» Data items
------------------------------------------------
(* ===== verification/Json.v ===== *)
(** JSON documents ([serde_json::Value]) as the sources pass them around: selectors in
    the database, static data and action parameters of surfaces. *)

From stdpp Require Import base list strings numbers.
From S2P Require Import Prelude.

(** [serde_json::Number]: an unsigned integer, a negative one, or a finite float,
    given by the bits of its [f64]. *)
Inductive Number := PosInt (n : Z) | NegInt (n : Z) | Float (bits : Z).
#[global] Instance Number_eq_dec : EqDecision Number.
Proof. solve_decision. Defined.

(** [serde_json::Value]; an object is its entries in key order. *)
Inductive Value :=
| JNull
| JBool (b : bool)
| JNumber (n : Number)
| JString (s : string)
| JArray (l : list Value)
| JObject (l : list (string * Value)).

#[global] Instance Value_eq_dec : EqDecision Value.
Proof.
  refine (fix go v w := let _ : EqDecision Value := @go in
    match v, w with
    | JNull, JNull => left eq_refl
    | JBool b, JBool b' => cast_if (decide (b = b'))
    | JNumber n, JNumber n' => cast_if (decide (n = n'))
    | JString s, JString s' => cast_if (decide (s = s'))
    | JArray l, JArray l' => cast_if (decide (l = l'))
    | JObject l, JObject l' => cast_if (decide (l = l'))
    | _, _ => right _
    end); congruence.
Defined.

(** [Value::get] on an object *)
Fixpoint json_get (key : string) (l : list (string * Value)) : option Value :=
  match l with
  | [] => None
  | (k, v) :: l' => if decide (k = key) then Some v else json_get key l'
  end.

(** [Value::as_i64]: integers in the range of [i64] *)
Definition as_i64 (v : Value) : option Z :=
  match v with
  | JNumber (PosInt n) => if (n <=? 9223372036854775807)%Z then Some n else None
  | JNumber (NegInt n) => Some n
  | _ => None
  end.
Lemma release_loop s l r rel r' rel' :
  foldl (try_claim_release_step s) (r, rel) l = (r', rel') →
  (∀ k, claims r' !! k = if decide (k ∈ l) then None else claims r !! k) ∧
  (∀ s', service_claims s' r' =
     if decide (s' = s) then service_claims s r ∖ list_to_set l else service_claims s' r) ∧
  (∀ k, rel' !! k = if decide (k ∈ l) then (tenant_id <$> claims r !! k) ∪ rel !! k else rel !! k) ∧
  same_rest r r'.
Proof.
  revert r' rel'. induction l as [|key l IH] using rev_ind; intros r' rel'.
  - intros [= <- <-]. split_and!; try done. intros s'. case_decide; set_solver.
  - rewrite foldl_snoc.
    destruct (foldl (try_claim_release_step s) (r, rel) l) as [r1 rel1] eqn:E. simpl.
    destruct (IH r1 rel1 eq_refl) as (Hc & Hs & Hrel & Hrest).
    intros [= <- <-]. split_and!; [| | |exact Hrest].
    + intros k. simpl. rewrite lookup_delete, Hc. repeat case_decide; set_solver.
    + intros s'. unfold set_by_service. rewrite service_claims_remove. simpl.
      fold (service_claims s r1) (service_claims s' r1). rewrite !Hs.
      repeat case_decide; set_solver.
    + intros k. destruct (decide (k = key)) as [->|Hne].
      * rewrite (decide_True (P := key ∈ l ++ [key])) by set_solver.
        rewrite Hc. specialize (Hrel key).
        case_decide; destruct (claims r !! key), (rel !! key); simpl in *;
          by rewrite ?lookup_insert_eq, ?Hrel.
      * transitivity (rel1 !! k);
          [destruct (claims r1 !! key); by rewrite ?lookup_insert_ne|].
        rewrite Hrel. repeat case_decide; set_solver.
Qed.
------------------------------------------------
» Work to complete
Starting with the line that holds "(∀ k, claims" and ending with the line that holds "revert r' rel'.", retype every line in the data above exactly, and nothing else.

» Finished exercise
  (∀ k, claims r' !! k = if decide (k ∈ l) then None else claims r !! k) ∧
  (∀ s', service_claims s' r' =
     if decide (s' = s) then service_claims s r ∖ list_to_set l else service_claims s' r) ∧
  (∀ k, rel' !! k = if decide (k ∈ l) then (tenant_id <$> claims r !! k) ∪ rel !! k else rel !! k) ∧
  same_rest r r'.
Proof.
  revert r' rel'. induction l as [|key l IH] using rev_ind; intros r' rel'.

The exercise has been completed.